北海道の大地で少数民族について考える
先日北海道に行ってきました。コロナ禍の続くご時世なので、出発前の充分な外出自粛と出発後の三密を避けるのを徹底しつつ観光したのですが、非常に良い旅行になりました。今日は旅行中に感じたことをブログに残しておきたいと思います。
ところで、皆さんは"北海道"の名称の由来をご存知でしょうか。僕は「そもそもなぜ北海道だけ"道"なの?」程度の知識でした。ちなみに、名称についてググってみると、松浦武四郎という人が名付け人で、松浦武四郎記念館のHP に以下の記載があります。
「道名選定上申書」を提出し、その六つの候補の中から「北加伊道」が取り上げられます。「加伊」は、アイヌの人々がお互いを呼び合う「カイノー」が由来で、「人間」という意味です。「北加伊道」は「北の大地に住む人の国」という意味であり、武四郎のアイヌ民族の人々への気持ちを込めた名称でした。明治新政府は「加伊」を「海」に改め、現在の「北海道」としました。
同じような文章が函館の北方民族資料館にもありました。なんと北海道がこれほどアイヌと関わりの深い土地だったとは...。いや僕がただ無知であっただけなのですが、これには素直に驚きました。というか、そもそも日本に暮らす少数民族の人々にどれだけ自分が無関心であったかに気がつきました。そういう視点で北海道を旅行すると色々な気づきがあって面白いです。
例えば、テレビのニュース番組。記者会見をする自治体の首長がアイヌの文様が施されたマスクをつけています。穿った見方をすると、その方が好感度が上がり票が集まるということなのでしょうか。つまり、アイヌの文様に好感を示す人が投票者に多くいるからこそつけているのかなと。
その他、街の所々で北方領土の返還を求める掲示を目にしました。本州で生活をしているとなかなか目にしない光景です。しかし、北方四島が生まれ故郷で、国家間の領土争いによって強制移住させられた人々を考えると、その当事者が住む北海道では取り組む姿勢が違います。
一方で、ここでアイヌに目を向けてみると、アイヌも樺太や千島で元々暮らしていたにも関わらず、日本とロシアの領土争いによって北海道へ強制移住させられた歴史もあるそうです。しかも、アイヌの人々も第二次世界大戦では兵隊として駆り出されていたんだとか。民族独自の信仰を持って大地の自然と共に平和に暮らしていたら、いきなり本州から人がやって来て、自分達の暮らしを取り上げられたらさぞ苦しかったでしょうね...。

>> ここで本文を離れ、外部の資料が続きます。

(* ===== verification/JsonReads.v ===== *)
(** * Lemmas on the readers and writers of binary JSON

    What the theorems on MessagePack and on CBOR share: numbers and strings are
    read back, the elements of a container too, every read leaves a part of its
    input, and the value that comes back. *)

From S2P Require Import Prelude StdMap JsonNumber Doubles JsonValue JsonLexer JsonParser JsonCompare JsonAccess JsonBinary.

(** ** The value that is read back *)

(** A value whose signed and unsigned numbers are replaced: no format keeps the
    distinction of the two for all numbers. *)
Section Norm.
Variables (fi fu : Z -> json).

Fixpoint norm (j : json) : json :=
  match j with
  | JInteger z => fi z
  | JUnsigned z => fu z
  | JArray l => JArray (map norm l)
  | JObject m => JObject (map (fun e => (e.1, norm e.2)) m)
  | _ => j
  end.
End Norm.

(** MessagePack and CBOR: a signed number that is not negative comes back as an
    unsigned one. *)
Definition mp_signed (z : Z) : json := if 0 <=? z then JUnsigned z else JInteger z.

Definition mp_norm : json -> json := norm mp_signed JUnsigned.

(** There is no NaN, and lengths are within the limits: of a string, an array
    and an object. *)
Section Limits.
Variables (max_str max_array max_object : Z).

Fixpoint within (j : json) : bool :=
  match j with
  | JFloat b => negb (isnan b)
  | JString s => zlen s <=? max_str
  | JArray l => (zlen l <=? max_array) && forallb within l
  | JObject m => (zlen m <=? max_object) && forallb (fun e => (zlen e.1 <=? max_str) && within e.2) m
  | _ => true
  end.
End Limits.

(** ** Lemmas: numbers and strings *)

Lemma ord_byte z : 0 <= z < 256 -> ord (chr z) = z.
Proof. apply ord_chr_small. Qed.

Lemma write_number_1 n : write_number 1 n = [chr n].
Proof. unfold write_number. simpl. by rewrite Z.div_1_r. Qed.

Lemma get_num_bytes k n s : 0 <= n < 256 ^ Z.of_nat k -> get_num k (write_number k n ++ s) = Ok (n, s).
Proof. intros Hn. unfold get_num. rewrite get_be_write. by rewrite Z.mod_small. Qed.

Lemma get_num_signed k n s : (0 < k)%nat -> - (256 ^ Z.of_nat k / 2) <= n < 256 ^ Z.of_nat k / 2 ->
  exists z, get_num k (write_number k n ++ s) = Ok (z, s) /\ signed k z = n.
Proof.
  intros Hk Hn. unfold get_num. rewrite get_be_write. eexists. split; [done|]. rewrite <- be_value_bytes. by apply signed_bytes.
Qed.

Lemma get_chars_app s rest : get_chars (zlen s) (s ++ rest) = Ok (s, rest).
Proof. unfold get_chars. by rewrite get_bytes_app. Qed.

(** The low bits of a control byte. *)
Lemma lor_low base N k : 0 < k -> 0 <= N < 2 ^ k -> base mod 2 ^ k = 0 -> Z.lor base N = base + N.
Proof.
  intros Hk HN Hm. assert (H : Z.land base N = 0).
  { apply Z.bits_inj'. intros i Hi. rewrite Z.land_spec, Z.bits_0. destruct (Z.lt_ge_cases i k).
    - assert (Z.testbit base i = false) as ->; [|done]. rewrite <- (Z.mod_pow2_bits_low base k i), Hm by lia. apply Z.bits_0.
    - rewrite (Z.bits_above_log2 N i), andb_false_r; [done|lia|]. destruct (Z.eq_dec N 0) as [->|]; [simpl; lia|].
      apply Z.lt_le_trans with k; [|lia]. apply Z.log2_lt_pow2; lia. }
  rewrite <- Z.lxor_lor by done. symmetry. by apply Z.add_nocarry_lxor.
Qed.

Lemma land_low base N k : 0 <= k -> 0 <= N < 2 ^ k -> base mod 2 ^ k = 0 -> Z.land (base + N) (Z.ones k) = N.
Proof.
  intros Hk HN Hm. rewrite Z.land_ones by done. assert (0 < 2 ^ k) by (apply Z.pow_pos_nonneg; lia).
  rewrite <- Z.add_mod_idemp_l by lia. rewrite Hm. by apply Z.mod_small.
Qed.

(** ** Lemmas: containers *)

Lemma flat_map_map {A B C} (f : B -> list C) (g : A -> B) l : flat_map f (map g l) = flat_map (fun x => f (g x)) l.
Proof. induction l as [|x l IH]; [done|]. simpl. by rewrite IH. Qed.

Lemma flat_map_length_elem {A B} (f : A -> list B) l x : x ∈ l -> (length (f x) <= length (flat_map f l))%nat.
Proof.
  induction l as [|y l IH]; [by intros ?%not_elem_of_nil|]. intros [->|H%IH]%elem_of_cons; cbn [flat_map]; rewrite length_app; lia.
Qed.

Lemma flat_map_length_count {A B} (f : A -> list B) l : Forall (fun x => f x <> []) l -> (length l <= length (flat_map f l))%nat.
Proof.
  induction 1 as [|x l Hx _ IH]; [done|]. cbn [flat_map]. rewrite length_app. destruct (f x); [done|]. simpl. lia.
Qed.

(** The items of a container, one after the other. *)
Lemma items_read {A} (item : str -> option (read (list sax_event))) (w : A -> str) (evs : A -> list sax_event) l fuel rest :
  Forall (fun x => forall rest, item (w x ++ rest) = Some (Ok (evs x, rest))) l -> (length l <= fuel)%nat ->
  read_items item fuel (zlen l) (flat_map w l ++ rest) = Some (Ok (flat_map evs l, rest)).
Proof.
  intros Hl. revert fuel. induction Hl as [|x l Hx _ IH]; intros fuel Hf; [by destruct fuel|].
  destruct fuel as [|fuel]; [simpl in Hf; lia|]. cbn [read_items flat_map]. rewrite zlen_cons.
  pose proof (zlen_nonneg l). destruct (Z.leb_spec (zlen l + 1) 0); [lia|]. rewrite <- app_assoc, Hx. cbn [mbind option_bind].
  replace (zlen l + 1 - 1) with (zlen l) by lia. rewrite IH by (simpl in Hf; lia). done.
Qed.

(** ** Lemmas: the value that is read back *)

(** The fields of [within] on containers. *)
Lemma within_array a b c l : within a b c (JArray l) = true -> zlen l <= b /\ Forall (fun x => within a b c x = true) l.
Proof.
  cbn [within]. intros [H1%Z.leb_le H2]%andb_prop. split; [done|]. apply Forall_forall. intros x Hx. rewrite forallb_forall in H2.
  apply H2. by apply list_elem_of_In.
Qed.

Lemma within_object a b c m : within a b c (JObject m) = true ->
  zlen m <= c /\ Forall (fun e => zlen e.1 <= a /\ within a b c e.2 = true) m.
Proof.
  cbn [within]. intros [H1%Z.leb_le H2]%andb_prop. split; [done|]. apply Forall_forall. intros e He. rewrite forallb_forall in H2.
  apply list_elem_of_In in He. specialize (H2 e He). apply andb_prop in H2 as [?%Z.leb_le ?]. done.
Qed.

(** Numbers that are replaced by equal ones. *)
Definition same_number (f : Z -> json) (mk : Z -> json) : Prop :=
  forall z, json_ok (mk z) -> json_ok (f z) /\ json_eq (f z) (mk z) = true.

Section NormLemmas.
Context (fi fu : Z -> json).
Hypotheses (Hfi : same_number fi JInteger) (Hfu : same_number fu JUnsigned).

Lemma norm_ok j : json_ok j -> json_ok (norm fi fu j).
Proof.
  induction j as [|m IH|l IH|s|b|z|z|z|] using json_induct; intros Hj; try exact Hj; [..|by apply Hfi|by apply Hfu].
  - apply json_ok_object in Hj as [Hs Hm]. cbn [norm]. apply json_ok_object. split.
    + clear -Hs. induction m as [|[k v] m IH]; [constructor|]. apply map_sorted_cons in Hs as [Hs Hf]. cbn [map fst snd].
      apply map_sorted_cons. split; [by apply IH|]. apply Forall_map. by eapply Forall_impl.
    + apply Forall_map. rewrite Forall_forall in IH, Hm |- *. intros e He. simpl. apply IH; auto.
  - apply json_ok_array in Hj. cbn [norm]. apply json_ok_array, Forall_map. rewrite Forall_forall in IH, Hj |- *. auto.
Qed.

Lemma norm_eq ms ma mo j : json_ok j -> within ms ma mo j = true -> json_eq (norm fi fu j) j = true.
Proof.
  induction j as [|m IH|l IH|s|b|z|z|z|] using json_induct; intros Hj Hm; try by apply json_eq_refl_iff.
  - apply json_ok_object in Hj as [_ Hj]. apply within_object in Hm as [_ Hm]. cbn [norm json_eq].
    induction IH as [|[k v] m Hv _ IHm]; [done|]. apply Forall_cons in Hj as [Hj1 Hj], Hm as [[_ Hm1] Hm]. cbn [map fst snd map_eq_by] in *.
    rewrite Hv, IHm by done. unfold str_eqb. by rewrite bool_decide_eq_true_2.
  - apply json_ok_array in Hj. apply within_array in Hm as [_ Hm]. cbn [norm json_eq].
    induction IH as [|x l Hx _ IHl]; [done|]. apply Forall_cons in Hj as [Hj1 Hj], Hm as [Hm1 Hm]. cbn [map vec_eq]. by rewrite Hx, IHl.
  - by apply Hfi.
  - by apply Hfu.
Qed.
End NormLemmas.

Lemma same_unsigned : same_number JUnsigned JUnsigned.
Proof. intros z Hz. split; [done|]. cbn [json_eq]. apply Z.eqb_refl. Qed.

Lemma same_mp_signed : same_number mp_signed JInteger.
Proof.
  intros z Hz. unfold mp_signed. cbn [json_ok] in Hz. destruct (Z.leb_spec 0 z); (split; [cbn [json_ok]; lia|]); cbn [json_eq]; [|apply Z.eqb_refl].
  rewrite i64_small by lia. apply Z.eqb_refl.
Qed.

Lemma mp_norm_ok j : json_ok j -> json_ok (mp_norm j).
Proof. apply norm_ok; [apply same_mp_signed|apply same_unsigned]. Qed.

Lemma mp_norm_eq ms ma mo j : json_ok j -> within ms ma mo j = true -> json_eq (mp_norm j) j = true.
Proof. apply norm_eq; [apply same_mp_signed|apply same_unsigned]. Qed.

(** ** Lemmas: what is left of the input *)

Definition read_error (e : exn) : Prop := e = parse_error 110 \/ e = parse_error 112 \/ e = parse_error 113.

(** A read leaves at most the bytes it was given, or reports one of the errors. *)
Definition sane {A} (s : str) (r : read A) : Prop :=
  match r with Ok (_, rest) => (length rest <= length s)%nat | Throw e => read_error e end.

Lemma sane_ok {A} (x : A) s rest : (length rest <= length s)%nat -> sane s (Ok (x, rest)).
Proof. done. Qed.

Lemma sane_bind {A B} (r : read A) (f : A * str -> read B) s :
  sane s r -> (forall x rest, (length rest <= length s)%nat -> sane s (f (x, rest))) -> sane s (r ≫= f).
Proof. destruct r as [[x rest]|e]; cbn; auto. Qed.

Lemma sane_num k s s0 : (length s <= length s0)%nat -> sane s0 (get_num k s).
Proof.
  intros Hs. unfold get_num, get_be. destruct (_ <? k)%nat; [by left|]. cbn. rewrite length_drop. lia.
Qed.

Lemma sane_chars n s s0 : (length s <= length s0)%nat -> sane s0 (get_chars n s).
Proof.
  intros Hs. unfold get_chars, get_bytes. destruct (_ <? n); [by left|]. cbn. rewrite length_drop. lia.
Qed.

Create HintDb reads.
#[export] Hint Resolve sane_ok sane_num sane_chars : reads.

(** Follows the structure of a reader. *)
Ltac sane_tac :=
  repeat first
    [ apply sane_bind; [auto with reads|intros ? ? ?; cbv beta iota]
    | match goal with |- sane _ (if ?b then _ else _) => destruct b end
    | match goal with |- sane _ (Throw _) => cbn; unfold read_error; auto end
    | solve [auto with reads] ].

(** A reader that ends: it leaves at most the bytes it was given, and less for
    [progress]; its errors satisfy [P]. *)
Definition ends {A} (P : exn -> Prop) (s : str) (r : option (read A)) : Prop :=
  match r with
  | None => False
  | Some (Ok (_, rest)) => (length rest <= length s)%nat
  | Some (Throw e) => P e
  end.

Definition progress {A} (P : exn -> Prop) (s : str) (r : option (read A)) : Prop :=
  match r with
  | None => False
  | Some (Ok (_, rest)) => (length rest < length s)%nat
  | Some (Throw e) => P e
  end.

Lemma items_progress {A} P (item : str -> option (read (list A))) fuel n s :
  (forall t, (length t <= length s)%nat -> progress P t (item t)) -> (length s < fuel)%nat -> ends P s (read_items item fuel n s).
Proof.
  revert n s. induction fuel as [|fuel IH]; intros n s Hi Hf; [lia|]. cbn [read_items]. destruct (n <=? 0); [cbn; lia|].
  pose proof (Hi s (le_n _)) as H. destruct (item s) as [[[evs t]|e]|]; cbn in H; [|done..]. cbn [mbind option_bind].
  assert (Hi' : forall u, (length u <= length t)%nat -> progress P u (item u)) by (intros u Hu; apply Hi; lia).
  specialize (IH (n - 1) t Hi' ltac:(lia)). destruct (read_items item fuel (n - 1) t) as [[[evs' u]|e]|]; cbn in *; [lia|done..].
Qed.

Lemma wrap_ends P before after s r : ends P s r -> ends P s (wrap_events before after r).
Proof. by destruct r as [[[evs t]|e]|]. Qed.

Lemma progress_cons {A} P c s (r : option (read A)) : ends P s r -> progress P (c :: s) r.
Proof. destruct r as [[[x t]|e]|]; cbn; [lia|done..]. Qed.

Lemma dom_events_none evs s : dom_events evs s = None -> exists b t, EvBinary b t ∈ evs.
Proof.
  revert s. induction evs as [|ev evs IH]; intros s; [done|]. cbn [dom_events]. destruct (dom_event ev s) as [s'|] eqn:E.
  - intros H. destruct (IH s' H) as (b & t & Hin). exists b, t. by right.
  - intros _. destruct ev; try done. eexists _, _. left.
Qed.


(** ** A binary format *)

(** What [parse] makes of the bytes [w] in front of others. *)
Definition reads_as (parse : nat -> str -> option (read (list sax_event))) (w : str) (evs : list sax_event) : Prop :=
  forall fuel rest, (length w <= fuel)%nat -> parse fuel (w ++ rest) = Some (Ok (evs, rest)).

(** What the writer and the reader of a format agree upon: how a container
    begins, how a key is written, and all that is not a container. *)
Class BinaryFormat (write : json -> str) (parse : nat -> str -> option (read (list sax_event))) (max_str max_array max_object : Z) := {
  write_key : str -> str;
  array_head : Z -> str;
  map_head : Z -> str;
  member : (str -> option (read (list sax_event))) -> str -> option (read (list sax_event));
  write_array l : write (JArray l) = array_head (zlen l) ++ flat_map write l;
  write_object m : write (JObject m) = map_head (zlen m) ++ flat_map (fun e => write_key e.1 ++ write e.2) m;
  write_key_nonempty k : zlen k <= max_str -> write_key k <> [];
  head_nonempty N : 0 <= N -> (N <= max_array -> array_head N <> []) /\ (N <= max_object -> map_head N <> []);
  parse_array N fuel rest : 0 <= N <= max_array ->
    parse (S fuel) (array_head N ++ rest) = wrap_events [EvStartArray] [EvEndArray] (read_items (parse fuel) fuel N rest);
  parse_object N fuel rest : 0 <= N <= max_object ->
    parse (S fuel) (map_head N ++ rest) = wrap_events [EvStartObject] [EvEndObject] (read_items (member (parse fuel)) fuel N rest);
  read_member k value rest : zlen k <= max_str -> member value (write_key k ++ rest) = wrap_events [EvKey k] [] (value rest);
  parse_empty fuel evs s : parse fuel [] <> Some (Ok (evs, s));
  read_scalar j : (forall l, j <> JArray l) -> (forall m, j <> JObject m) -> json_ok j -> within max_str max_array max_object j = true ->
    reads_as parse (write j) (events_of (mp_norm j));
}.

Section Format.
Context `{BF : BinaryFormat write parse max_str max_array max_object}.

それにしても北方民族のダイナミックさ。下記も函館の北方民族資料館の展示です。大きい大きいと思っていた北海道がちっぽけに見える。写真は自分で撮るのを忘れていたので他の方のものを引用させて頂きます。
ちなみに、日本政府が公式に「先住民族」として認めているのはアイヌだけだそうです。以前に沖縄・奄美群島に旅行に行った際に、琉球民族に対しての仕打ち、そして沖縄での本土決戦の経緯を改めて学び、なんと残酷な歴史なんだと思ったものです。最近のテレビの風潮で、日本人は民度が高くという見せ方をすることが多いと聞きますが、日本人は自分達以外の民族に対しては結構自分勝手なところがありますよね。。
いま私は東京で住みやすいと感じることが多いです。中国やインドで外国人として暮らしていた頃と比べると雲泥の差です。しかし、その日本人としての、Majorityとしての住みやすさの裏には、Minorityの存在があることを忘れてはいけないですね。一個人として出来ることはそれほど多くはないですが、Majorityの人が困窮している場面に遭遇したらきちんと手を差し伸べる人でありたいです。
アイヌのコミュニティにも微力ながら何か貢献できればと思い、アイヌの着物を購入してみました。白老町にあるウポポイ(民族共生象徴空間)や札幌市内で探したのですが、結局販売しているところはなく、ネットで見つけた 北海道白老ねっと商店 でようやく手に入れました。アイヌの着物は背中の文様が重要だそうです。
カッコいい。これでリモートワークのWeb会議に参加してやるぜ...!?
広大な北海道。今度は道東や道北の方にも行ってみたいと思います。